Ask yourself the following questions. If you answer “yes” to any of them, consult your doctor.

  • Do I ever feel like I am falling, even when I’m not?
  • Do I find it easier to fall?
  • Do I frequently stumble, stagger, or sway when doing simple activities?
  • Am I ever confused about what time it is or where I am at?
  • Do I experience light-headedness or a feeling like I may "blackout" or faint?
  • Do I even feel like part of my body or even my whole body is moving when it isn’t?
  • Is blurry vision happening more often?

Your primary care doctor can point in the right direction of a specialist well-versed in these issues. It could be a head issue, neck or back issue, or something with your ears, nose, or throat. Since so many things can lead to balance difficulties, it's best not to try to diagnose it on your own.
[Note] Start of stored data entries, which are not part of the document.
(** The [#define]d number of an opcode. *)
Definition opcode_num (op : opcode) : Z :=
  match op with
  | OP_ADD => 1 | OP_ADDI => 2 | OP_ADDIU => 3 | OP_ADDU => 4 | OP_AND => 5 | OP_ANDI => 6
  | OP_BEQ => 7 | OP_BGEZ => 8 | OP_BGEZAL => 9 | OP_BGTZ => 10 | OP_BLEZ => 11 | OP_BLTZ => 12
  | OP_BLTZAL => 13 | OP_BNE => 14 | OP_DIV => 16 | OP_DIVU => 17 | OP_J => 18 | OP_JAL => 19
  | OP_JALR => 20 | OP_JR => 21 | OP_LB => 22 | OP_LBU => 23 | OP_LH => 24 | OP_LHU => 25
  | OP_LUI => 26 | OP_LW => 27 | OP_LWL => 28 | OP_LWR => 29 | OP_MFHI => 31 | OP_MFLO => 32
  | OP_MTHI => 34 | OP_MTLO => 35 | OP_MULT => 36 | OP_MULTU => 37 | OP_NOR => 38 | OP_OR => 39
  | OP_ORI => 40 | OP_RFE => 41 | OP_SB => 42 | OP_SH => 43 | OP_SLL => 44 | OP_SLLV => 45
  | OP_SLT => 46 | OP_SLTI => 47 | OP_SLTIU => 48 | OP_SLTU => 49 | OP_SRA => 50 | OP_SRAV => 51
  | OP_SRL => 52 | OP_SRLV => 53 | OP_SUB => 54 | OP_SUBU => 55 | OP_SW => 56 | OP_SWL => 57
  | OP_SWR => 58 | OP_XOR => 59 | OP_XORI => 60 | OP_SYSCALL => 61 | OP_UNIMP => 62
  | OP_RES => 63 | SPECIAL => 100 | BCOND => 101
  end.

Definition MaxOpcode : Z := 63.
Definition SIGN_BIT : Z := 0x80000000.
Definition R31 : Z := 31.

(** [IndexToAddr(x)], on [int]. *)
Definition IndexToAddr (x : Z) : Z := s32 (Z.shiftl x 2).

Inductive format := IFMT | JFMT | RFMT.

(** Indexed by bits 31:26 of the instruction. *)
Definition opTable : list (opcode * format) := [
    (SPECIAL, RFMT); (BCOND, IFMT); (OP_J, JFMT); (OP_JAL, JFMT);
    (OP_BEQ, IFMT); (OP_BNE, IFMT); (OP_BLEZ, IFMT); (OP_BGTZ, IFMT);
    (OP_ADDI, IFMT); (OP_ADDIU, IFMT); (OP_SLTI, IFMT); (OP_SLTIU, IFMT);
    (OP_ANDI, IFMT); (OP_ORI, IFMT); (OP_XORI, IFMT); (OP_LUI, IFMT);
    (OP_UNIMP, IFMT); (OP_UNIMP, IFMT); (OP_UNIMP, IFMT); (OP_UNIMP, IFMT);
    (OP_RES, IFMT); (OP_RES, IFMT); (OP_RES, IFMT); (OP_RES, IFMT);
    (OP_RES, IFMT); (OP_RES, IFMT); (OP_RES, IFMT); (OP_RES, IFMT);
    (OP_RES, IFMT); (OP_RES, IFMT); (OP_RES, IFMT); (OP_RES, IFMT);
    (OP_LB, IFMT); (OP_LH, IFMT); (OP_LWL, IFMT); (OP_LW, IFMT);
    (OP_LBU, IFMT); (OP_LHU, IFMT); (OP_LWR, IFMT); (OP_RES, IFMT);
    (OP_SB, IFMT); (OP_SH, IFMT); (OP_SWL, IFMT); (OP_SW, IFMT);
    (OP_RES, IFMT); (OP_RES, IFMT); (OP_SWR, IFMT); (OP_RES, IFMT);
    (OP_UNIMP, IFMT); (OP_UNIMP, IFMT); (OP_UNIMP, IFMT); (OP_UNIMP, IFMT);
    (OP_RES, IFMT); (OP_RES, IFMT); (OP_RES, IFMT); (OP_RES, IFMT);
    (OP_UNIMP, IFMT); (OP_UNIMP, IFMT); (OP_UNIMP, IFMT); (OP_UNIMP, IFMT);
    (OP_RES, IFMT); (OP_RES, IFMT); (OP_RES, IFMT); (OP_RES, IFMT)
  ].

(** Indexed by the funct field of a SPECIAL instruction. *)
Definition specialTable : list opcode := [
    OP_SLL; OP_RES; OP_SRL; OP_SRA; OP_SLLV; OP_RES; OP_SRLV; OP_SRAV;
    OP_JR; OP_JALR; OP_RES; OP_RES; OP_SYSCALL; OP_UNIMP; OP_RES; OP_RES;
    OP_MFHI; OP_MTHI; OP_MFLO; OP_MTLO; OP_RES; OP_RES; OP_RES; OP_RES;
    OP_MULT; OP_MULTU; OP_DIV; OP_DIVU; OP_RES; OP_RES; OP_RES; OP_RES;
    OP_ADD; OP_ADDU; OP_SUB; OP_SUBU; OP_AND; OP_OR; OP_XOR; OP_NOR;
    OP_RES; OP_RES; OP_SLT; OP_SLTU; OP_RES; OP_RES; OP_RES; OP_RES;
    OP_RES; OP_RES; OP_RES; OP_RES; OP_RES; OP_RES; OP_RES; OP_RES;
    OP_RES; OP_RES; OP_RES; OP_RES; OP_RES; OP_RES; OP_RES; OP_RES
  ].

Inductive RegType := NONE | RS | RT | RD | EXTRA.

(** For the instruction trace: format and arguments, by opcode number. *)
Definition opStrings : list (string * (RegType * RegType * RegType)) := [
  ("Shouldn't happen", (NONE, NONE, NONE));
  ("ADD r%d,r%d,r%d", (RD, RS, RT));
  ("ADDI r%d,r%d,%d", (RT, RS, EXTRA));
  ("ADDIU r%d,r%d,%d", (RT, RS, EXTRA));
  ("ADDU r%d,r%d,r%d", (RD, RS, RT));
  ("AND r%d,r%d,r%d", (RD, RS, RT));
  ("ANDI r%d,r%d,%d", (RT, RS, EXTRA));
  ("BEQ r%d,r%d,%d", (RS, RT, EXTRA));
  ("BGEZ r%d,%d", (RS, EXTRA, NONE));
  ("BGEZAL r%d,%d", (RS, EXTRA, NONE));
  ("BGTZ r%d,%d", (RS, EXTRA, NONE));
  ("BLEZ r%d,%d", (RS, EXTRA, NONE));
  ("BLTZ r%d,%d", (RS, EXTRA, NONE));
  ("BLTZAL r%d,%d", (RS, EXTRA, NONE));
  ("BNE r%d,r%d,%d", (RS, RT, EXTRA));
  ("Shouldn't happen", (NONE, NONE, NONE));
  ("DIV r%d,r%d", (RS, RT, NONE));
  ("DIVU r%d,r%d", (RS, RT, NONE));
  ("J %d", (EXTRA, NONE, NONE));
  ("JAL %d", (EXTRA, NONE, NONE));
  ("JALR r%d,r%d", (RD, RS, NONE));
  ("JR r%d,r%d", (RD, RS, NONE));
  ("LB r%d,%d(r%d)", (RT, EXTRA, RS));
  ("LBU r%d,%d(r%d)", (RT, EXTRA, RS));
  ("LH r%d,%d(r%d)", (RT, EXTRA, RS));
  ("LHU r%d,%d(r%d)", (RT, EXTRA, RS));
  ("LUI r%d,%d", (RT, EXTRA, NONE));
  ("LW r%d,%d(r%d)", (RT, EXTRA, RS));
  ("LWL r%d,%d(r%d)", (RT, EXTRA, RS));
  ("LWR r%d,%d(r%d)", (RT, EXTRA, RS));
  ("Shouldn't happen", (NONE, NONE, NONE));
  ("MFHI r%d", (RD, NONE, NONE));
  ("MFLO r%d", (RD, NONE, NONE));
  ("Shouldn't happen", (NONE, NONE, NONE));
  ("MTHI r%d", (RS, NONE, NONE));
  ("MTLO r%d", (RS, NONE, NONE));
  ("MULT r%d,r%d", (RS, RT, NONE));
  ("MULTU r%d,r%d", (RS, RT, NONE));
  ("NOR r%d,r%d,r%d", (RD, RS, RT));
  ("OR r%d,r%d,r%d", (RD, RS, RT));
  ("ORI r%d,r%d,%d", (RT, RS, EXTRA));
  ("RFE", (NONE, NONE, NONE));
  ("SB r%d,%d(r%d)", (RT, EXTRA, RS));
  ("SH r%d,%d(r%d)", (RT, EXTRA, RS));
  ("SLL r%d,r%d,%d", (RD, RT, EXTRA));
  ("SLLV r%d,r%d,r%d", (RD, RT, RS));
  ("SLT r%d,r%d,r%d", (RD, RS, RT));
  ("SLTI r%d,r%d,%d", (RT, RS, EXTRA));
  ("SLTIU r%d,r%d,%d", (RT, RS, EXTRA));
  ("SLTU r%d,r%d,r%d", (RD, RS, RT));
  ("SRA r%d,r%d,%d", (RD, RT, EXTRA));
  ("SRAV r%d,r%d,r%d", (RD, RT, RS));
  ("SRL r%d,r%d,%d", (RD, RT, EXTRA));
  ("SRLV r%d,r%d,r%d", (RD, RT, RS));
  ("SUB r%d,r%d,r%d", (RD, RS, RT));
  ("SUBU r%d,r%d,r%d", (RD, RS, RT));
  ("SW r%d,%d(r%d)", (RT, EXTRA, RS));
  ("SWL r%d,%d(r%d)", (RT, EXTRA, RS));
  ("SWR r%d,%d(r%d)", (RT, EXTRA, RS));
  ("XOR r%d,r%d,r%d", (RD, RS, RT));
  ("XORI r%d,r%d,%d", (RT, RS, EXTRA));
  ("SYSCALL", (NONE, NONE, NONE));
  ("Unimplemented", (NONE, NONE, NONE));
  ("Reserved", (NONE, NONE, NONE))
].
What to do while resolving balance problems

After you’ve seen a physician, you may have a solid plan in place to handle what causes balance problems. In the meantime, you can take steps to minimize falls and work through your treatment:

  • Create a safe home environment by removing trip and fall hazards, such as loose carpeting, cords, uneven surfaces, and slippery surfaces.
  • Keep your living space well-lit.
  • Wear appropriate shoes at all times, especially those that fit well and have non-slip soles. Keep your laces tied or skip them completely with Velcro fasteners.
  • Use supportive devices as you move around, such as walkers or canes. Make sure they are securely set up and have non-stick bottoms, too.
  • Avoid ladders, step stools, or stairs while you feel dizzy. If this isn't possible, invest in high-quality assistive devices that won't slide or collapse while using them.
  • Get in and out of the bath or shower carefully. Use handrails or other accessories that help to keep you balanced while transitioning in and out. If you can use showers temporarily, consider it.
  • Take your time getting up from a seated position. This includes not rushing to get out of bed in the morning. Slow and steady really does make the most sense.
  • Have a plan for if you fall, including an emergency phone or medical alert service, if possible.
  • Tell your doctor if you have fallen or have fall concerns. Some issues may be made worse by your current medications. They can help assess your current dosage and make adjustments, even if just temporarily, while you recover your balance.

One other thing to consider is in-home help. Whether you hire a handyman to change your light bulbs or have someone come in for more hands-on assistance with changing, bathing, or cooking, it may be worthwhile investing in an extra set of stable hands if your budget allows.

Bottom line

You may experience a loss of balance with age for the first time. Or, you may have a long history with some of these issues. Whatever your experience, you can often find relief or some form of treatment. Just make sure to talk to your doctor to find out the best way to address these concerns.